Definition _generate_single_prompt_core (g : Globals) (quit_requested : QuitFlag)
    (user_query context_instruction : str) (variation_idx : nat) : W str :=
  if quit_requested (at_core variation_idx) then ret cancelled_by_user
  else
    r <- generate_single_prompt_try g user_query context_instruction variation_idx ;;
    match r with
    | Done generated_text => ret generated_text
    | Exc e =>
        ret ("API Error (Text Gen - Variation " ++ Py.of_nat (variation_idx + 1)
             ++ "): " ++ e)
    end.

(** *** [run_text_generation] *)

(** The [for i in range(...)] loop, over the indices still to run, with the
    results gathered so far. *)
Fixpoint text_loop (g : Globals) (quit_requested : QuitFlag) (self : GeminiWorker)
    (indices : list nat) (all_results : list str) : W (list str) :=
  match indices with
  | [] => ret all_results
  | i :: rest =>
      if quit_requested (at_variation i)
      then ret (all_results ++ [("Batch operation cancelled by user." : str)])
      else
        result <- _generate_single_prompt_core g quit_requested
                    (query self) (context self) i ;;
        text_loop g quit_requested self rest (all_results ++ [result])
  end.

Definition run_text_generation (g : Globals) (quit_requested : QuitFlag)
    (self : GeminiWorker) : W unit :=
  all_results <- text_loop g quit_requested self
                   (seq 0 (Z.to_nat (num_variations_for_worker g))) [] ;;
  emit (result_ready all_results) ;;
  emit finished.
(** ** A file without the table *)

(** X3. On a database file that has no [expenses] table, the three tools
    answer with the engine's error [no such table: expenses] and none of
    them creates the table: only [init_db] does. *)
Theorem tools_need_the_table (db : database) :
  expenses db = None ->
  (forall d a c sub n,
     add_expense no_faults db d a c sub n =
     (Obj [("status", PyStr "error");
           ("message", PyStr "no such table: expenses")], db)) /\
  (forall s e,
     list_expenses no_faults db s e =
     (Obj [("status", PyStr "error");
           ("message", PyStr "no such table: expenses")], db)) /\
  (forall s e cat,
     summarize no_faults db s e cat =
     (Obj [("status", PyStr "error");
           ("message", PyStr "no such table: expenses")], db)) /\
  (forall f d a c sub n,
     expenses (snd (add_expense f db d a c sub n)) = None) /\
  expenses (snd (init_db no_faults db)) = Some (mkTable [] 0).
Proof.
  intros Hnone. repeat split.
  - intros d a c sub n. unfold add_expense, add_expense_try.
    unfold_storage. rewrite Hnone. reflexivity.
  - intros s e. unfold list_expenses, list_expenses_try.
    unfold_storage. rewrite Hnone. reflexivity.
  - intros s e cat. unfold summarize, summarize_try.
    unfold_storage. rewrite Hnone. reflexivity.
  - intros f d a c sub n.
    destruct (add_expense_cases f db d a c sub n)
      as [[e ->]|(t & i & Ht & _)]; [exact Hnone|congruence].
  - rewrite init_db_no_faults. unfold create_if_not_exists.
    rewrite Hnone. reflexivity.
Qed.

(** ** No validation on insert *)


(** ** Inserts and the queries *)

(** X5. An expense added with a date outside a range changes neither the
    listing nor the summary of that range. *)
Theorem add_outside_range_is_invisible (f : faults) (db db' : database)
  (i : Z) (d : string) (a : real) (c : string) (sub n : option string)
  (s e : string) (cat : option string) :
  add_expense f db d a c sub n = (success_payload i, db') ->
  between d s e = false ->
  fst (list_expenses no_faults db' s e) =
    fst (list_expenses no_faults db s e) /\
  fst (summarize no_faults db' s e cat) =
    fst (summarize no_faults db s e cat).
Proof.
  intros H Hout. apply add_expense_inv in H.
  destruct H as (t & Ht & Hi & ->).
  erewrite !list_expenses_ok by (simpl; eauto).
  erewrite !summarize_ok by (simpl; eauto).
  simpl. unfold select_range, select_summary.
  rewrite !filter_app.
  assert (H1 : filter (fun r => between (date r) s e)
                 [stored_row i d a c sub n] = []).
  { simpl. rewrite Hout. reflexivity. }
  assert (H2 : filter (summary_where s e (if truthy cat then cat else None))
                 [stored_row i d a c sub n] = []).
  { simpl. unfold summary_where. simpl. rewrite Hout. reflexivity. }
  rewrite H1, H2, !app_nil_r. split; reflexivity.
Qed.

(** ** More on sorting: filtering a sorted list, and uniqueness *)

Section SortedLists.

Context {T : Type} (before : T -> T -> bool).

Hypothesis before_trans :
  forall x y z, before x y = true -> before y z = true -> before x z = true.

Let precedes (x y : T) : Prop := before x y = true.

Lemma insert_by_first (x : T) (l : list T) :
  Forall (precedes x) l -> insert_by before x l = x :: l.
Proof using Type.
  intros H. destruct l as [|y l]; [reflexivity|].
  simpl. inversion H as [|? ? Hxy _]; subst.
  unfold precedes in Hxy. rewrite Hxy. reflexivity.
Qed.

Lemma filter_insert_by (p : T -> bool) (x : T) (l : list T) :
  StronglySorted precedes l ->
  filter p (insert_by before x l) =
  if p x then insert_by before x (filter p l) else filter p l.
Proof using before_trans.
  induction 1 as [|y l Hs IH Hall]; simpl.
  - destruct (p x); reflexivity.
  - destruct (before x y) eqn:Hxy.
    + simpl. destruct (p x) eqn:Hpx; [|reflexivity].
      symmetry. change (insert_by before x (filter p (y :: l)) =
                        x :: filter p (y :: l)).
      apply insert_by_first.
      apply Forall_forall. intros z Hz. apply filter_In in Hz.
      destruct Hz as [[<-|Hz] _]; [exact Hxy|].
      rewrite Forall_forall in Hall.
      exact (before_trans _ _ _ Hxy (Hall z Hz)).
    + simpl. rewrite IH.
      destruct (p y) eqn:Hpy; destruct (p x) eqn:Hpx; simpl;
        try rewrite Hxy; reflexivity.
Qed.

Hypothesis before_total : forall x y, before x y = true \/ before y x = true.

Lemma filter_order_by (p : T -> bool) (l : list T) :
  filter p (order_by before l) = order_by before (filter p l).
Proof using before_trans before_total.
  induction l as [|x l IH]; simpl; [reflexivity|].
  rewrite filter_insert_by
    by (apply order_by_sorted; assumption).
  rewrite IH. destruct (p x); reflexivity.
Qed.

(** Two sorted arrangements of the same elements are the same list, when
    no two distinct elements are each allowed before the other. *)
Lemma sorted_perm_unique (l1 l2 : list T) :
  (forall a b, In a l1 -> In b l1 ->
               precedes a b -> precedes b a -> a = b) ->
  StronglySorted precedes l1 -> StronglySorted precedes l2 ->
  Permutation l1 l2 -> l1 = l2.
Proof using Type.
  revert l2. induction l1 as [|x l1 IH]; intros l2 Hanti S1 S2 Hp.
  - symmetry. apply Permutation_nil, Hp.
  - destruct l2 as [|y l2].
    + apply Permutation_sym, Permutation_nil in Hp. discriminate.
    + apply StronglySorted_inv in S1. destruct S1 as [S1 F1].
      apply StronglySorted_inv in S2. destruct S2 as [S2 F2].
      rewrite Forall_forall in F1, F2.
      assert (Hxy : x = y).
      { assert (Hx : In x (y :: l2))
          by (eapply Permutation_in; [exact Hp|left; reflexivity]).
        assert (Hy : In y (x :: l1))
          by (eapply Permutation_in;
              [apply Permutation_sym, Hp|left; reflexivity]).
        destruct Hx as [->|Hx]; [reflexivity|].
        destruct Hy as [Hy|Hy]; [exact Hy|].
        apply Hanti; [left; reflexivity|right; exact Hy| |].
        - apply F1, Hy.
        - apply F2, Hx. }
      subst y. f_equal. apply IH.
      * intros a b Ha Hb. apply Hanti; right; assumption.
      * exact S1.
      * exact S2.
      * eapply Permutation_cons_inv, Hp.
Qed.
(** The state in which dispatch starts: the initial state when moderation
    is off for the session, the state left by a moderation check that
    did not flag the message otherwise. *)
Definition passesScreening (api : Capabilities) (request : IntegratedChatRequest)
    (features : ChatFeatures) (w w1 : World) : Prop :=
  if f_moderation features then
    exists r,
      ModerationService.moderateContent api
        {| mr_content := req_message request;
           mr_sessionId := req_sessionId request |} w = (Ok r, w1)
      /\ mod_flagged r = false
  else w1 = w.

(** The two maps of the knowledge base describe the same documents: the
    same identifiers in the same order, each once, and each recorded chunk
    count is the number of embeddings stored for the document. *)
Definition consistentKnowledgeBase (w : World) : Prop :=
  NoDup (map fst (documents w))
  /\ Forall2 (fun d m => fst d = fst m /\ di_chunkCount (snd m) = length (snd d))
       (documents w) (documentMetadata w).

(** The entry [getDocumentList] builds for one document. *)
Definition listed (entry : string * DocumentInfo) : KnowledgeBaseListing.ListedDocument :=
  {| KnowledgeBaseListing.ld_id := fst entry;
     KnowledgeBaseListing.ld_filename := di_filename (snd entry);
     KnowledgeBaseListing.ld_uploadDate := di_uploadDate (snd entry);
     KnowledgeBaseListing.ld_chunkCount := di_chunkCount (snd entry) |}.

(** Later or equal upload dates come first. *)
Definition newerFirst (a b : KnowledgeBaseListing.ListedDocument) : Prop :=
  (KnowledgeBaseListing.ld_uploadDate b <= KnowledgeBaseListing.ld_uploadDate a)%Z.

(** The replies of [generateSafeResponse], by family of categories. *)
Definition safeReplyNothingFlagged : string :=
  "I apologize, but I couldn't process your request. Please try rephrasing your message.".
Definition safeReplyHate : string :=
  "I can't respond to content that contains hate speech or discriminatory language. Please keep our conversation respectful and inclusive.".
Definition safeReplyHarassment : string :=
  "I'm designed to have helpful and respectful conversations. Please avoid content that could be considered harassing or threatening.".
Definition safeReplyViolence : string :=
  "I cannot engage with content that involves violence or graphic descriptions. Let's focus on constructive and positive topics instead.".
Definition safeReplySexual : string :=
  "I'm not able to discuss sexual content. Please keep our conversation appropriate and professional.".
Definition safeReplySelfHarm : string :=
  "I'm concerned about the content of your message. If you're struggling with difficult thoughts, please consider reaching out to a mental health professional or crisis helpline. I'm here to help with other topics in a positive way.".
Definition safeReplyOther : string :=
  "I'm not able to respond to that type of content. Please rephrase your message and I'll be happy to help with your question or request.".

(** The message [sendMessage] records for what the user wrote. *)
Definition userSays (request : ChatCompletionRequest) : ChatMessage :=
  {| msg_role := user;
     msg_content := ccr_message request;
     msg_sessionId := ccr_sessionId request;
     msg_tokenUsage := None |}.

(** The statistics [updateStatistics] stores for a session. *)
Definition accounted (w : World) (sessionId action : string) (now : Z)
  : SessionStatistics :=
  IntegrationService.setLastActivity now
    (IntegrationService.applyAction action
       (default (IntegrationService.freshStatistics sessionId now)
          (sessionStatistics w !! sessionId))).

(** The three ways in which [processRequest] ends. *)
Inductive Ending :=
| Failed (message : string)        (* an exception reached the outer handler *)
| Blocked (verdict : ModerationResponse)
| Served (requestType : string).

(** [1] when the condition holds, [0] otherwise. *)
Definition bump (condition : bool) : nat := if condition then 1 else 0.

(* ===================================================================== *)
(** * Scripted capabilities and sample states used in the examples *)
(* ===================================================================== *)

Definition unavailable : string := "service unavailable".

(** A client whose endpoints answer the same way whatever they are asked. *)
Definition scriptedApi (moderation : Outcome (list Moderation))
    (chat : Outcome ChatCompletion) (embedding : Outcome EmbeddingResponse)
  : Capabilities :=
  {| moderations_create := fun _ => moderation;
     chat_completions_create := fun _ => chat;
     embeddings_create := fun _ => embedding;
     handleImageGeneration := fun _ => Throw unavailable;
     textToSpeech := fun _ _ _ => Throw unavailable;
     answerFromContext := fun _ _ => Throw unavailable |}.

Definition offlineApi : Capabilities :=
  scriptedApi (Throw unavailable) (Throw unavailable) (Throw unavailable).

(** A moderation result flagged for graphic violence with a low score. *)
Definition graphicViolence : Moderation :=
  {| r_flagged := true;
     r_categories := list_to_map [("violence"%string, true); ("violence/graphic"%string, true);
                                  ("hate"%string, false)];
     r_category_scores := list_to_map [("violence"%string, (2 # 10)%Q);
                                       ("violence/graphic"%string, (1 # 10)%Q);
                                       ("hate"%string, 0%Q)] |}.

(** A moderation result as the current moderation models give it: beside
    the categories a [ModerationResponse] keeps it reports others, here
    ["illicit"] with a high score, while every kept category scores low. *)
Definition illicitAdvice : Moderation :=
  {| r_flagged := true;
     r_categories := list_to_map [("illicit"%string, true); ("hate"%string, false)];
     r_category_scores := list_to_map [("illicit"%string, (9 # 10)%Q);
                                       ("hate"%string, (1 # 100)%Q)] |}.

==================================================

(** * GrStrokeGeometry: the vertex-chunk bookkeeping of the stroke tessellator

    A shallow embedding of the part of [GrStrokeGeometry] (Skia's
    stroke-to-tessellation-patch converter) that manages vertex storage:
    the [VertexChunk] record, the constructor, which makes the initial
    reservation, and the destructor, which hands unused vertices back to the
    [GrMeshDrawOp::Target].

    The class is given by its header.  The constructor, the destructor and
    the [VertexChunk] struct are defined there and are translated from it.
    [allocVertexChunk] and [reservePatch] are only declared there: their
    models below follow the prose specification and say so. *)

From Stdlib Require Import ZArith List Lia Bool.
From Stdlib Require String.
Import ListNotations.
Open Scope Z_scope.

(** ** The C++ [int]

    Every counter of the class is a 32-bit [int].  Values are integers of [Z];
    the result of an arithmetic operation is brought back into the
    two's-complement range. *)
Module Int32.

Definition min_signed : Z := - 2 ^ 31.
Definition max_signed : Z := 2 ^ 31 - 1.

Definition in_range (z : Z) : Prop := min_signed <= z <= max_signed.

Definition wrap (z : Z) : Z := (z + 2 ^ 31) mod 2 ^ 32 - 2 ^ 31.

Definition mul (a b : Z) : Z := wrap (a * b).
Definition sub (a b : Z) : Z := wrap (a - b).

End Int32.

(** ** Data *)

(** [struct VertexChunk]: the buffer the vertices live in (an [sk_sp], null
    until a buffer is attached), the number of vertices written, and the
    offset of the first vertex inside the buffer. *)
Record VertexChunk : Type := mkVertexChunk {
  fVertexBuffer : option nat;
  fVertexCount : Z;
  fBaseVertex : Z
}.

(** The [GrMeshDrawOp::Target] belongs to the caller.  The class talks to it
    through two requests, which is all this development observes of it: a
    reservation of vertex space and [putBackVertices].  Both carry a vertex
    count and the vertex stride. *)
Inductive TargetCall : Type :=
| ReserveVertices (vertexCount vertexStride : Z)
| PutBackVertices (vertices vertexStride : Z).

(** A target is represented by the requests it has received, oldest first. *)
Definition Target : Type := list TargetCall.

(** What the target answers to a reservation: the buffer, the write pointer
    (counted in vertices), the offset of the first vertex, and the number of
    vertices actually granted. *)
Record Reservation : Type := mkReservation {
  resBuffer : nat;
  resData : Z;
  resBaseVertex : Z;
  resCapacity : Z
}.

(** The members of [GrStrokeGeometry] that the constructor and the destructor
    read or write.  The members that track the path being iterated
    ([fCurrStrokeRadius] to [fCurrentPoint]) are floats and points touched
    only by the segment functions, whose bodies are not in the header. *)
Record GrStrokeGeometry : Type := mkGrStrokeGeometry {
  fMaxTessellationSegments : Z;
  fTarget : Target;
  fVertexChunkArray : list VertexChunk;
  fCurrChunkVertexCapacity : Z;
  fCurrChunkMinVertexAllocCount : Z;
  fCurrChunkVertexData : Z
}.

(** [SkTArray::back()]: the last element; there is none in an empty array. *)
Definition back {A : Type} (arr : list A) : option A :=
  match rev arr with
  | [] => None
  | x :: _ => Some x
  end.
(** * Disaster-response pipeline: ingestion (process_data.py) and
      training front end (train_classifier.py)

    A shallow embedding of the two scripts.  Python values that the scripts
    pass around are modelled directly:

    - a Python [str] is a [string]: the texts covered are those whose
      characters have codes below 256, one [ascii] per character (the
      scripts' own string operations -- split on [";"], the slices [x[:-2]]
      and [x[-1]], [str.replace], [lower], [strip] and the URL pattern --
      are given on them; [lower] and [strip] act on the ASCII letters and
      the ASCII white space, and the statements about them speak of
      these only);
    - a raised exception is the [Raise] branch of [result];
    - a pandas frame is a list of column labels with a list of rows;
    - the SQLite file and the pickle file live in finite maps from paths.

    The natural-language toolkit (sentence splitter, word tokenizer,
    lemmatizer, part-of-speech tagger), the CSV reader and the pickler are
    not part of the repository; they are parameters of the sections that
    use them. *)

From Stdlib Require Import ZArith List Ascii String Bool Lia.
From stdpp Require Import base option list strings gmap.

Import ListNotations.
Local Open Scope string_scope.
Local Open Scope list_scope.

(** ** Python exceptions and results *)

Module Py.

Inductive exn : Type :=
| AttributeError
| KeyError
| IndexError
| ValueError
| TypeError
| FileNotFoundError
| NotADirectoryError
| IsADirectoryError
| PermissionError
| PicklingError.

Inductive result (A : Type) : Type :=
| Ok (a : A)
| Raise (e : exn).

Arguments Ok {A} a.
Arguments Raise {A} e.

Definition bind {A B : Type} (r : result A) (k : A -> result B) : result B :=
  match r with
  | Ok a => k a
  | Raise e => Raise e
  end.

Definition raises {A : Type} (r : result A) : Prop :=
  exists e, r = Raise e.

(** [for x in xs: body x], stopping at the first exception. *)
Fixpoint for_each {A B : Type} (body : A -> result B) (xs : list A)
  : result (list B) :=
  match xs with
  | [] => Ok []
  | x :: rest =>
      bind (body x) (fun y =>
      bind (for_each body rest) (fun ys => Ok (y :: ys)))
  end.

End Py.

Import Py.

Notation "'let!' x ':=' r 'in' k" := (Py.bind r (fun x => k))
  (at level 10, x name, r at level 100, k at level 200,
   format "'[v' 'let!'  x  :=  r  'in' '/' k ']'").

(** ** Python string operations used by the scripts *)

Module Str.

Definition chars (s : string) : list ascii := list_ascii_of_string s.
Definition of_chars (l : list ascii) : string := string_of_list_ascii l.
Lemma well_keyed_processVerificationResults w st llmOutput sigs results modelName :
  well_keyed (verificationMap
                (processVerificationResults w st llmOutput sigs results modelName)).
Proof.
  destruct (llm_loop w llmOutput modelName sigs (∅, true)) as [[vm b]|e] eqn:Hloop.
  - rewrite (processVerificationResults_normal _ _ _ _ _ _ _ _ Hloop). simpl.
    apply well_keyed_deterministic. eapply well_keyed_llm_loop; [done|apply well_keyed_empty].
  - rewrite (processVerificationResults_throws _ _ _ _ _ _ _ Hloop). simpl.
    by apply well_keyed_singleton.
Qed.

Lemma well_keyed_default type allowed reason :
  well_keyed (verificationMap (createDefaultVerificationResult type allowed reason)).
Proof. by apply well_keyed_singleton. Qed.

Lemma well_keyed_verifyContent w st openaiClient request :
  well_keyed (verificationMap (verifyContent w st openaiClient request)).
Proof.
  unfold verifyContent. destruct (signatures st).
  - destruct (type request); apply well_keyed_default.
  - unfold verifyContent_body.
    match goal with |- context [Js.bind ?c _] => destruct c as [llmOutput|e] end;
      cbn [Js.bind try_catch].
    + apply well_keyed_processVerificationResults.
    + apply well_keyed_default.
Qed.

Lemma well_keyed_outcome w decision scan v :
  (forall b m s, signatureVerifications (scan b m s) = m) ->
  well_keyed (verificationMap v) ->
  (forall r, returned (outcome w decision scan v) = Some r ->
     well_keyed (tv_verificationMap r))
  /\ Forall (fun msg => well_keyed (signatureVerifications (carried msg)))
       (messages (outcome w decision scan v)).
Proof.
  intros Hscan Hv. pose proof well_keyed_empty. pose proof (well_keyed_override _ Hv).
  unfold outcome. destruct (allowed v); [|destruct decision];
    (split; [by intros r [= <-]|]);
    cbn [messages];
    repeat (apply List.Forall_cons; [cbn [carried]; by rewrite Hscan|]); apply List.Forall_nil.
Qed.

==================================================

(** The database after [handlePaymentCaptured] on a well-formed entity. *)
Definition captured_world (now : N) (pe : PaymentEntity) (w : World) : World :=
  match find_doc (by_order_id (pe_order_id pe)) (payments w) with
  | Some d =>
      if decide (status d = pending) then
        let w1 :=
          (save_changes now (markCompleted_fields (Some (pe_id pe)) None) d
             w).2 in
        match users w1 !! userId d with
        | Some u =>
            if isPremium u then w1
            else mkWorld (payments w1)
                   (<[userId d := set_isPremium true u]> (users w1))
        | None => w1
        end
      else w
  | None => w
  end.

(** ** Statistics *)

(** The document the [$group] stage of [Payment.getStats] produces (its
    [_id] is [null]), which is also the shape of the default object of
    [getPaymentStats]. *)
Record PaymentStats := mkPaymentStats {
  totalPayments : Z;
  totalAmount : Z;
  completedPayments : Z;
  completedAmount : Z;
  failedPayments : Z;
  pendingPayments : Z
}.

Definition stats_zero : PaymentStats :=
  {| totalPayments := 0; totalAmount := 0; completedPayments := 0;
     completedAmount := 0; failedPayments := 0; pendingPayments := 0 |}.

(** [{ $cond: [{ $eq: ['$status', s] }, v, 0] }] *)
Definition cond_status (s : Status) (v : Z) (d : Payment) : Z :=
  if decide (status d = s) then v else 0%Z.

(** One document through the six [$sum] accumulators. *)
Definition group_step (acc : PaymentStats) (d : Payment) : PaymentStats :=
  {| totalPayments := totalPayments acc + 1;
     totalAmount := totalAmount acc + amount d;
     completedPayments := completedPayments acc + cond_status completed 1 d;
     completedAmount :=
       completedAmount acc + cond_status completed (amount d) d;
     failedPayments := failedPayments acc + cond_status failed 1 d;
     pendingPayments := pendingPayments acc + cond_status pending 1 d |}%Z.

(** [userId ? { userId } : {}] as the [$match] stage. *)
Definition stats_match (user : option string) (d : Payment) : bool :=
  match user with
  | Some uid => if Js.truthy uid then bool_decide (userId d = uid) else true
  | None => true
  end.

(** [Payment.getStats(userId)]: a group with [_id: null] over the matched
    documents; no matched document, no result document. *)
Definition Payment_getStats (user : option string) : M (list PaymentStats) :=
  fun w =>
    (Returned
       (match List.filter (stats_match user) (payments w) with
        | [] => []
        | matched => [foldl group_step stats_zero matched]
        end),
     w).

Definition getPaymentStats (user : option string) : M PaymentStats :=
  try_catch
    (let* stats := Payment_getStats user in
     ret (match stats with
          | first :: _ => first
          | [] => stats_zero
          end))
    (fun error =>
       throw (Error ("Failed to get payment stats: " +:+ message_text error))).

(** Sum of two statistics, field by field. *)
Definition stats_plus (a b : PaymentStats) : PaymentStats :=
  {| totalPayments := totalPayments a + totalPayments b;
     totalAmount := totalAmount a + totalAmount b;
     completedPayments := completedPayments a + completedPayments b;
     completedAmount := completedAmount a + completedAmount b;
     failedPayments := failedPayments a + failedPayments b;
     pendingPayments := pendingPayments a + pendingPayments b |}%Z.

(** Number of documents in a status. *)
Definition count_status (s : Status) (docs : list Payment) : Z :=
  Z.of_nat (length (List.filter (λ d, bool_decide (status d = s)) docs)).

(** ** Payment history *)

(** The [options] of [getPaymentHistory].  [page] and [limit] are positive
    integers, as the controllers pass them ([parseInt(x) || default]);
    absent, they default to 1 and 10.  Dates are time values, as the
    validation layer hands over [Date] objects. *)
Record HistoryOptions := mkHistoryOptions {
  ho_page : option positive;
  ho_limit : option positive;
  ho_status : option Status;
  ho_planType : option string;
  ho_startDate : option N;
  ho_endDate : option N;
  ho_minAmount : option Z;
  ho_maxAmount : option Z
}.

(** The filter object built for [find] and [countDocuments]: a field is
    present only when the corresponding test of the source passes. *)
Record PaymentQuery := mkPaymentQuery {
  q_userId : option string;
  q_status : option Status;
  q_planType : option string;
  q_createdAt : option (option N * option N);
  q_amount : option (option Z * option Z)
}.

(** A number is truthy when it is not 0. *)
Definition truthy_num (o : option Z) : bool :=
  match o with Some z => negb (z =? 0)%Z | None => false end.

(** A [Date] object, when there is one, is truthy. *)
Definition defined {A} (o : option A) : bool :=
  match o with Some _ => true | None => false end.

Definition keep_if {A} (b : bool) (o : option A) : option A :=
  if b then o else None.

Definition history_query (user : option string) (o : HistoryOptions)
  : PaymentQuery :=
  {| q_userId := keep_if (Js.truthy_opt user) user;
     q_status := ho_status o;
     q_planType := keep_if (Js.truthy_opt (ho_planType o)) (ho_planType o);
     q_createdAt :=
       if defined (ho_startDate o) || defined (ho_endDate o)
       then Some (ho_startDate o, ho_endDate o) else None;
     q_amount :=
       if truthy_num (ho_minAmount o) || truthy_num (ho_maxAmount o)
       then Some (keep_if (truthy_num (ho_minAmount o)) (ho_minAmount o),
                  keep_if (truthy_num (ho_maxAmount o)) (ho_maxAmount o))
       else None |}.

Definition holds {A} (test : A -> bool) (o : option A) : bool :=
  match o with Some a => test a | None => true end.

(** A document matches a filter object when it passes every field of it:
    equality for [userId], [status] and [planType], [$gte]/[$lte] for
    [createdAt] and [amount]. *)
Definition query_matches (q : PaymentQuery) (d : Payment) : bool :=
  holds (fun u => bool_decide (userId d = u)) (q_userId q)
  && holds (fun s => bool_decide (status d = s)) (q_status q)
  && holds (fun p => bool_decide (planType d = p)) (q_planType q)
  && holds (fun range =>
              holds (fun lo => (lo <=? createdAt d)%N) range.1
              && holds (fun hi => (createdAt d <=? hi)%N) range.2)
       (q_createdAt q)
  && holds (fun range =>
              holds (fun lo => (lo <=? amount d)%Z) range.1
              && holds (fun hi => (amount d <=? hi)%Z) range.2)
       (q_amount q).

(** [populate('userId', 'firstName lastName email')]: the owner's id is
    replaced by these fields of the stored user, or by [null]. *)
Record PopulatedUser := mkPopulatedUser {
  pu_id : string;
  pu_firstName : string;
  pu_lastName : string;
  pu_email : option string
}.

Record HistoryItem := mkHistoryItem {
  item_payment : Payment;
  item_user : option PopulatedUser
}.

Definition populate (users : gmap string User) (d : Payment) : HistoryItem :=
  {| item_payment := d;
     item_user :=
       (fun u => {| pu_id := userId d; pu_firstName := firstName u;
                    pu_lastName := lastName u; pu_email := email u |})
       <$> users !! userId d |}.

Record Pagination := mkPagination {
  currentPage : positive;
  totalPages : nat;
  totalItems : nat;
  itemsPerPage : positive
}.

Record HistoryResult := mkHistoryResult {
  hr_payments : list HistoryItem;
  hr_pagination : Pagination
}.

==================================================

> **WHAT THIS TASK INVOLVES**
From the listing above, the lines starting with the one that has "Definition graphicViolence : Moderation" and running through the one that has "(1 # 100)%Q)]" should be copied exactly, ends included.

> **RESULT OF THIS TASK**
Definition graphicViolence : Moderation :=
  {| r_flagged := true;
     r_categories := list_to_map [("violence"%string, true); ("violence/graphic"%string, true);
                                  ("hate"%string, false)];
     r_category_scores := list_to_map [("violence"%string, (2 # 10)%Q);
                                       ("violence/graphic"%string, (1 # 10)%Q);
                                       ("hate"%string, 0%Q)] |}.

(** A moderation result as the current moderation models give it: beside
    the categories a [ModerationResponse] keeps it reports others, here
    ["illicit"] with a high score, while every kept category scores low. *)
Definition illicitAdvice : Moderation :=
  {| r_flagged := true;
     r_categories := list_to_map [("illicit"%string, true); ("hate"%string, false)];
     r_category_scores := list_to_map [("illicit"%string, (9 # 10)%Q);
                                       ("hate"%string, (1 # 100)%Q)] |}.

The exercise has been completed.